Charlie might be suffering from hypochondriasis, a psychological disorder that involves having an overwhelming and irrational fear of having a serious illness. Small things, like a headache or a pimple, can cause great anxiety in people suffering from hypochondriasis. Those people are called hypochondriacs.

Diagnosis

So, you are a psychologist, and Charlie's wife drags him in to see you. She's convinced that his problems are all in his head and wants you to help her straighten him out. You talk to Charlie and think that he might be a hypochondriac. In order to diagnose him, you go down a list of symptoms to make sure that he really does have hypochondriasis.

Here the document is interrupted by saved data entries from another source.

(* ===== verification/Node.v ===== *)
(** * The running node (crates/craftec-node/src/node.rs)

    The loops [CraftecNode::run] spawns, over the state the subsystems share: the
    event dispatch loop with the encoding tasks it starts, the two pruners and the
    announcement of stored CIDs at start-up.  The events a component sends are
    appended to its log in its own model; the node forwards the new ones to the bus
    after each operation. *)
From Stdlib Require Import ZArith Lia.
From stdpp Require Import base list list_numbers numbers strings gmap relations.
From S2P Require Import Prelude Gf256 Linear Types Instances External F64 Hommac Encoder Decoder DecoderRank Recoder Engine Hlc Wire Events ObjStore PageIndex Vfs Swim Health Repair Sql Keys Dht Pending Pool Endpoint Gossip Handler Rpc.

Local Open Scope Z_scope.

Definition OBJ_CACHE_CAPACITY : nat := 1024.
Definition SHUTDOWN_CAPACITY : nat := 16.
Definition EVENT_BUS_CAPACITY : nat := 1024.
Definition STORAGE_BOOTSTRAP_BATCH_SIZE : nat := 100.
(** The [k] of the encoding task. *)
Definition ENCODE_K : Z := 32.

Abbreviation obj_io := (write_outcome * rename_outcome * read_outcome)%type.

(** An encoding task: about to read the content, writing its pieces, or finished. *)
Inductive EncodeTask : Type :=
| EncodeStart (c : Cid)
| EncodePieces (c : Cid) (todo : list CodedPiece) (pcids : list Cid)
| EncodeDone.

Section Node.
Context `{B3 : Blake3} `{HX : Hex} `{LRUO : Lru Cid (list Z)} `{LRU : Lru (Cid * Z) (list Z)} `{BF : Bloom Cid}.
Context `{ED : Ed25519} `{LS : Libsql} `{IR : Iroh} `{BC : Broadcast Event}.
Context {PC : Postcard CodedPiece} {PW : Postcard SignedWrite} {PM : Postcard WireMessage}.

Record CraftecNode : Type := mkCraftecNode {
  nd_id : NodeId;
  nd_app : NodeState (St := ObjStore);
  nd_ep : CraftecEndpoint;
  nd_rlnc : RlncMetrics;
  nd_next_request : Z;
  nd_bus : chan (A := Event);
  nd_rx : nat;
  nd_dispatching : bool;
  nd_tasks : list EncodeTask;
}.

Definition set_app (n : CraftecNode) (a : NodeState) : CraftecNode :=
  mkCraftecNode (nd_id n) a (nd_ep n) (nd_rlnc n) (nd_next_request n) (nd_bus n) (nd_rx n) (nd_dispatching n) (nd_tasks n).
Definition set_ep (n : CraftecNode) (ep : CraftecEndpoint) : CraftecNode :=
  mkCraftecNode (nd_id n) (nd_app n) ep (nd_rlnc n) (nd_next_request n) (nd_bus n) (nd_rx n) (nd_dispatching n) (nd_tasks n).
Definition set_rlnc (n : CraftecNode) (m : RlncMetrics) : CraftecNode :=
  mkCraftecNode (nd_id n) (nd_app n) (nd_ep n) m (nd_next_request n) (nd_bus n) (nd_rx n) (nd_dispatching n) (nd_tasks n).
Definition set_next_request (n : CraftecNode) (id : Z) : CraftecNode :=
  mkCraftecNode (nd_id n) (nd_app n) (nd_ep n) (nd_rlnc n) id (nd_bus n) (nd_rx n) (nd_dispatching n) (nd_tasks n).
Definition set_bus (n : CraftecNode) (b : chan (A := Event)) : CraftecNode :=
  mkCraftecNode (nd_id n) (nd_app n) (nd_ep n) (nd_rlnc n) (nd_next_request n) b (nd_rx n) (nd_dispatching n) (nd_tasks n).
Definition set_tasks (n : CraftecNode) (ts : list EncodeTask) : CraftecNode :=
  mkCraftecNode (nd_id n) (nd_app n) (nd_ep n) (nd_rlnc n) (nd_next_request n) (nd_bus n) (nd_rx n) (nd_dispatching n) ts.
Definition stop_dispatching (n : CraftecNode) : CraftecNode :=
  mkCraftecNode (nd_id n) (nd_app n) (nd_ep n) (nd_rlnc n) (nd_next_request n) (nd_bus n) (nd_rx n) false (nd_tasks n).

(** ** Events *)

(** What the store and the database sent between two states. *)
Definition app_events (a a' : NodeState (St := ObjStore)) : list Event :=
  map EvCidWritten (drop (length (events (node_store a))) (events (node_store a'))) ++
  map (fun e => EvPageCommitted e.1.1 e.1.2 e.2) (drop (length (page_committed (node_db a))) (page_committed (node_db a'))).

Definition to_event (e : swim_event) : Event :=
  match e with PeerConnected n => EvPeerConnected n | PeerDisconnected n => EvPeerDisconnected n end.

Definition update_app (n : CraftecNode) (a : NodeState) : CraftecNode :=
  set_bus (set_app n a) (publish_all (nd_bus n) (app_events (nd_app n) a)).

Definition update_swim (n : CraftecNode) (s : Swim) : CraftecNode :=
  set_bus (set_ep n (with_swim (nd_ep n) s))
    (publish_all (nd_bus n) (map to_event (drop (length (swim_events (ep_swim (nd_ep n)))) (swim_events s)))).

(** ** The event dispatch loop *)

Record loop_env : Type := mkLoopEnv {
  le_ln_ceil : nat -> nat;
  le_choose : list NodeId -> nat -> list NodeId;
  le_sends : nat -> send_io;
}.
(* ===== verification/Boot.v ===== *)
(** * Starting and stopping a node (crates/craftec-node/src/node.rs)

    [CraftecNode::new] step by step over the data directory, the start of
    [CraftecNode::run] and its shutdown sequence.  Wasmtime, libsql and iroh answer
    whether they could be set up; the file system answers each call. *)
From Stdlib Require Import ZArith Lia.
From stdpp Require Import base list list_numbers numbers strings gmap relations.
From S2P Require Import Prelude Gf256 Linear Types Instances External F64 Hommac Encoder Decoder DecoderRank Recoder Engine Hlc Wire Events ObjStore PageIndex Vfs Swim Health Repair Sql Keys Dht Pending Pool Endpoint Gossip Handler Rpc Node NodeInv.

Local Open Scope Z_scope.

Definition NODE_LOCK_FILENAME : string := "node.lock".
Definition NODE_ID_FILE : string := "node.id".

(** What start-up meets, in the order of its steps. *)
Record boot_env : Type := mkBootEnv {
  be_mkdir : bool;
  be_lock : bool;
  be_key : file_io;
  be_entropy : list Z;
  be_obj : bool;
  be_walk : string -> dir_outcome;
  be_sql_dir : bool;
  be_sync : sync_io (IO := obj_io);
  be_wasm : bool;
  be_key_read : bool;
  be_bind : bool;
  be_wall : Z;
  be_id_write : bool;
  be_key2 : file_io;
  be_entropy2 : list Z;
}.

Section Boot.
Context `{B3 : Blake3} `{HX : Hex} `{LRUO : Lru Cid (list Z)} `{LRU : Lru (Cid * Z) (list Z)} `{BF : Bloom Cid}.
Context `{ED : Ed25519} `{ES : Ed25519Signing} `{LS : Libsql} `{IR : Iroh} `{BC : Broadcast Event}.
Context {PC : Postcard CodedPiece} {PW : Postcard SignedWrite} {PM : Postcard WireMessage}.

(** Steps 8 to 12, once the key file has been read again; the loops are not running
    yet. *)
Definition assemble (config : NodeConfig) (database : CraftDatabase (St := ObjStore)) (keypair : NodeKeypair) (wall : Z) : CraftecNode :=
  let database := db_set_event_sender (with_db_store database (set_event_sender (vstore (db_vfs database)))) in
  let ep := endpoint_new (keypair_node_id keypair) (cfg_max_connections config) wall in
  mkCraftecNode (ep_node_id ep) (mkNode tracker_new dht_new pending_new database piece_index_new)
    (with_swim ep (swim_set_event_sender (ep_swim ep))) metrics_default 0 (bus_new EVENT_BUS_CAPACITY) 0 false [].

  1. An overwhelming fear that normal physical issues signal a serious disease. When Charlie has a headache, he becomes convinced that he has a brain tumor. This is a good example of how a normal physical issue, like a headache, could spur fear of a serious disease, like cancer.
  2. The fear stays even in the face of medical evidence to the contrary. When the doctor examined Charlie's pimple last month, he reassured Charlie that it was just a harmless pimple, not the serious infection requiring the amputation that Charlie feared. Despite the doctor's examination, though, Charlie was still terrified that the infection would spread and his arm would have to be removed.
  3. The fear cannot be explained by another mental disorder. The fear, for example, isn't part of a delusional disorder, and it's not specific to appearance, like in body dysmorphic disorder. It also can't be explained by an anxiety or mood disorder. There's no evidence that Charlie has another psychological disorder, so he meets this criterion.
  4. The patient has had the problem for at least six months. Charlie's wife says he's been this way as long as she's known him, which is for many years.

Charlie meets all the criteria for hypochondriasis, so you can give him that diagnosis.